Eighteen hours - that was the wait for some of Batman's biggest fans. We'd waited four years for Christopher Nolan to follow-up The Dark Knight but the final day must have felt like an eternity to the most dedicated fans who camped out at the Leicester Square venue,.
They'd seen it all building up. The giant, flaming bat that was erected over the northern entrance. The huge, house-sized cowl that was dominating the middle of the square. The broadcast trucks, security guards, camera crews.
The square turned from its bustling normality into a hive of excitement and anticipation. And those who had decided to weather the storms had watched the transformation with wide-eyed excitement.
"I love Christian Bale so much. I wanted a chance to tell him. This is it!" exclaimed Sarah Goddard of Worcester. She was carrying a large sign professing her undying love, and sporting cat-like ears. Somehow, it was hard to believe Bale would approach her.
"I've been into Batman since I was born," insisted another guy, who preferred to keep his identity to himself. He was aided by the elaborate Bane costume he had donned. Unlike the Bane nearer the press-pit, this guy hadn't considered working out in preparation for dressing as a man-mountain. The mask does not make the man, we pondered.
First on the red carpet was Marion Cotillard. We're no experts, but her outfit wasn't what we'd call glamourous. But what it did prove was that the French actress could wear pretty much anything and still look astonishingly beautiful.
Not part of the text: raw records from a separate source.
(* ===== verification/CfgSample.v ===== *)
(** * Configurations of the kernel sample (src/sample)

    One group of definitions per file ipcf_Ip_Cfg_<soc>.c, named after the C
    objects with the system on chip as prefix.  The callbacks and their argument
    are symbols the application provides. *)

From S2P Require Import Prelude Types SampleLib.

Section Cfg.
Context (ctrl_chan_rx_cb data_chan_rx_cb rx_cb_arg : Z).

(** ** src/sample/ipcf_Ip_Cfg_s32g2.c *)

Definition s32g2_ipcf_shm_cfg_buf_pools0 : list ipc_shm_pool_cfg := [
    PoolCfg 5 32;
    PoolCfg 5 256;
    PoolCfg 5 4096 ].
Definition s32g2_ipcf_shm_cfg_buf_pools1 : list ipc_shm_pool_cfg := [
    PoolCfg 5 32;
    PoolCfg 5 256;
    PoolCfg 5 4096 ].
Definition s32g2_ipcf_shm_cfg_channels : list ipc_shm_channel_cfg := [
    ChannelUnmanaged (UnmanagedCfg 64 ctrl_chan_rx_cb rx_cb_arg);
    ChannelManaged (ManagedCfg 3 (Some s32g2_ipcf_shm_cfg_buf_pools0) data_chan_rx_cb rx_cb_arg);
    ChannelManaged (ManagedCfg 3 (Some s32g2_ipcf_shm_cfg_buf_pools1) data_chan_rx_cb rx_cb_arg) ].
Definition s32g2_ipcf_shm_cfg_instances : list ipc_shm_cfg := [
    ShmCfg 0x34100000 0x34200000 0x100000 2 1
      (LocalCore IPC_CORE_DEFAULT IPC_CORE_INDEX_0
         (core_mask [IPC_CORE_INDEX_0; IPC_CORE_INDEX_1; IPC_CORE_INDEX_2; IPC_CORE_INDEX_3]))
      (RemoteCore IPC_CORE_M7 IPC_CORE_INDEX_0) 3 (Some s32g2_ipcf_shm_cfg_channels) ].
Definition s32g2_ipcf_shm_instances_cfg : ipc_shm_instances_cfg := InstancesCfg 1 s32g2_ipcf_shm_cfg_instances.

(** ** src/sample/ipcf_Ip_Cfg_s32g3.c *)

Definition s32g3_ipcf_shm_cfg_buf_pools0 : list ipc_shm_pool_cfg := [
    PoolCfg 5 32;
    PoolCfg 5 256;
    PoolCfg 5 4096 ].
Definition s32g3_ipcf_shm_cfg_buf_pools1 : list ipc_shm_pool_cfg := [
    PoolCfg 5 32;
    PoolCfg 5 256;
    PoolCfg 5 4096 ].
Definition s32g3_ipcf_shm_cfg_channels : list ipc_shm_channel_cfg := [
    ChannelUnmanaged (UnmanagedCfg 64 ctrl_chan_rx_cb rx_cb_arg);
    ChannelManaged (ManagedCfg 3 (Some s32g3_ipcf_shm_cfg_buf_pools0) data_chan_rx_cb rx_cb_arg);
    ChannelManaged (ManagedCfg 3 (Some s32g3_ipcf_shm_cfg_buf_pools1) data_chan_rx_cb rx_cb_arg) ].
Definition s32g3_ipcf_shm_cfg_instances : list ipc_shm_cfg := [
    ShmCfg 0x34100000 0x34200000 0x100000 2 1
      (LocalCore IPC_CORE_DEFAULT IPC_CORE_INDEX_0
         (core_mask [IPC_CORE_INDEX_0; IPC_CORE_INDEX_1; IPC_CORE_INDEX_2; IPC_CORE_INDEX_3;
            IPC_CORE_INDEX_4; IPC_CORE_INDEX_5; IPC_CORE_INDEX_6; IPC_CORE_INDEX_7]))
      (RemoteCore IPC_CORE_M7 IPC_CORE_INDEX_0) 3 (Some s32g3_ipcf_shm_cfg_channels) ].
Definition s32g3_ipcf_shm_instances_cfg : ipc_shm_instances_cfg := InstancesCfg 1 s32g3_ipcf_shm_cfg_instances.

(** ** src/sample/ipcf_Ip_Cfg_s32r45.c *)

Definition s32r45_ipcf_shm_cfg_buf_pools0 : list ipc_shm_pool_cfg := [
    PoolCfg 5 32;
    PoolCfg 5 256;
    PoolCfg 5 4096 ].
Definition s32r45_ipcf_shm_cfg_buf_pools1 : list ipc_shm_pool_cfg := [
    PoolCfg 5 32;
    PoolCfg 5 256;
    PoolCfg 5 4096 ].
Definition s32r45_ipcf_shm_cfg_channels : list ipc_shm_channel_cfg := [
    ChannelUnmanaged (UnmanagedCfg 64 ctrl_chan_rx_cb rx_cb_arg);
    ChannelManaged (ManagedCfg 3 (Some s32r45_ipcf_shm_cfg_buf_pools0) data_chan_rx_cb rx_cb_arg);
    ChannelManaged (ManagedCfg 3 (Some s32r45_ipcf_shm_cfg_buf_pools1) data_chan_rx_cb rx_cb_arg) ].
Definition s32r45_ipcf_shm_cfg_instances : list ipc_shm_cfg := [
    ShmCfg 0x34100000 0x34200000 0x100000 2 1
      (LocalCore IPC_CORE_DEFAULT IPC_CORE_INDEX_0
         (core_mask [IPC_CORE_INDEX_0; IPC_CORE_INDEX_1; IPC_CORE_INDEX_2; IPC_CORE_INDEX_3]))
      (RemoteCore IPC_CORE_M7 IPC_CORE_INDEX_0) 3 (Some s32r45_ipcf_shm_cfg_channels) ].
Definition s32r45_ipcf_shm_instances_cfg : ipc_shm_instances_cfg := InstancesCfg 1 s32r45_ipcf_shm_cfg_instances.

(** ** src/sample/ipcf_Ip_Cfg_s32r47.c *)

Definition s32r47_ipcf_shm_cfg_buf_pools0 : list ipc_shm_pool_cfg := [
    PoolCfg 5 32;
    PoolCfg 5 256;
    PoolCfg 5 4096 ].
Definition s32r47_ipcf_shm_cfg_buf_pools1 : list ipc_shm_pool_cfg := [
    PoolCfg 5 32;
    PoolCfg 5 256;
    PoolCfg 5 4096 ].
Definition s32r47_ipcf_shm_cfg_channels : list ipc_shm_channel_cfg := [
    ChannelUnmanaged (UnmanagedCfg 64 ctrl_chan_rx_cb rx_cb_arg);
    ChannelManaged (ManagedCfg 3 (Some s32r47_ipcf_shm_cfg_buf_pools0) data_chan_rx_cb rx_cb_arg);
    ChannelManaged (ManagedCfg 3 (Some s32r47_ipcf_shm_cfg_buf_pools1) data_chan_rx_cb rx_cb_arg) ].
Definition s32r47_ipcf_shm_cfg_instances : list ipc_shm_cfg := [
    ShmCfg 0x34000000 0x34080000 0x10000 0 1
      (LocalCore IPC_CORE_DEFAULT IPC_CORE_INDEX_0
         (core_mask [IPC_CORE_INDEX_0; IPC_CORE_INDEX_1; IPC_CORE_INDEX_2; IPC_CORE_INDEX_3]))
      (RemoteCore IPC_CORE_M7 IPC_CORE_INDEX_0) 3 (Some s32r47_ipcf_shm_cfg_channels) ].
Definition s32r47_ipcf_shm_instances_cfg : ipc_shm_instances_cfg := InstancesCfg 1 s32r47_ipcf_shm_cfg_instances.

End Cfg.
Morgan Freeman soon followed, but his bee-line past the hordes was the fastest of the day. Bale and Hardy, clearly unimpressed with the machinations of celebrity, managed to maintain moody personas while scribbling as many autographs as possible.
We canvassed Twitter for questions. "Was it nice working with Joseph Gordon-Levitt again?" asked Lauren Baker of Tom Hardy. "What do you do to unwind after a high octane shoot?" wondered Witwicky
"What did Tom Hardy do about his crazy tan line?" asked another. We didn't know what she meant, it was best to not risk asking Hardy.
Then, wearing a sexy dress and a short hair-do, Anne Hathaway appeared. Majestic and truly Hollywood-beautiful, she lit up the proceedings, despite the increasing drizzle and ominous grey skies.
Yet while this was a summer blockbuster, the dreary weather somehow suited the occasion. The Dark Knight Rises is, after all, not a film with a sunny disposition.
When the cast finally milled into the Odeon, the fans packed up and left. Li a flash, they were gone. They hadn't seen the film, but they'd seen the cast. That appeared to be enough. For most at least.
One fan was still loitering, hoping that maybe the cast would exit the theatre once the lights went down. "I had to wait so long to see the cast turn up, I don't know if I can wait to see the movie," she told us. The alternatives to not waiting, we hope, hadn't occurred to her.
Slightly disturbed, we left her there. The Dark Knight was busy rising inside two of London's biggest cinemas. And didn't she know it.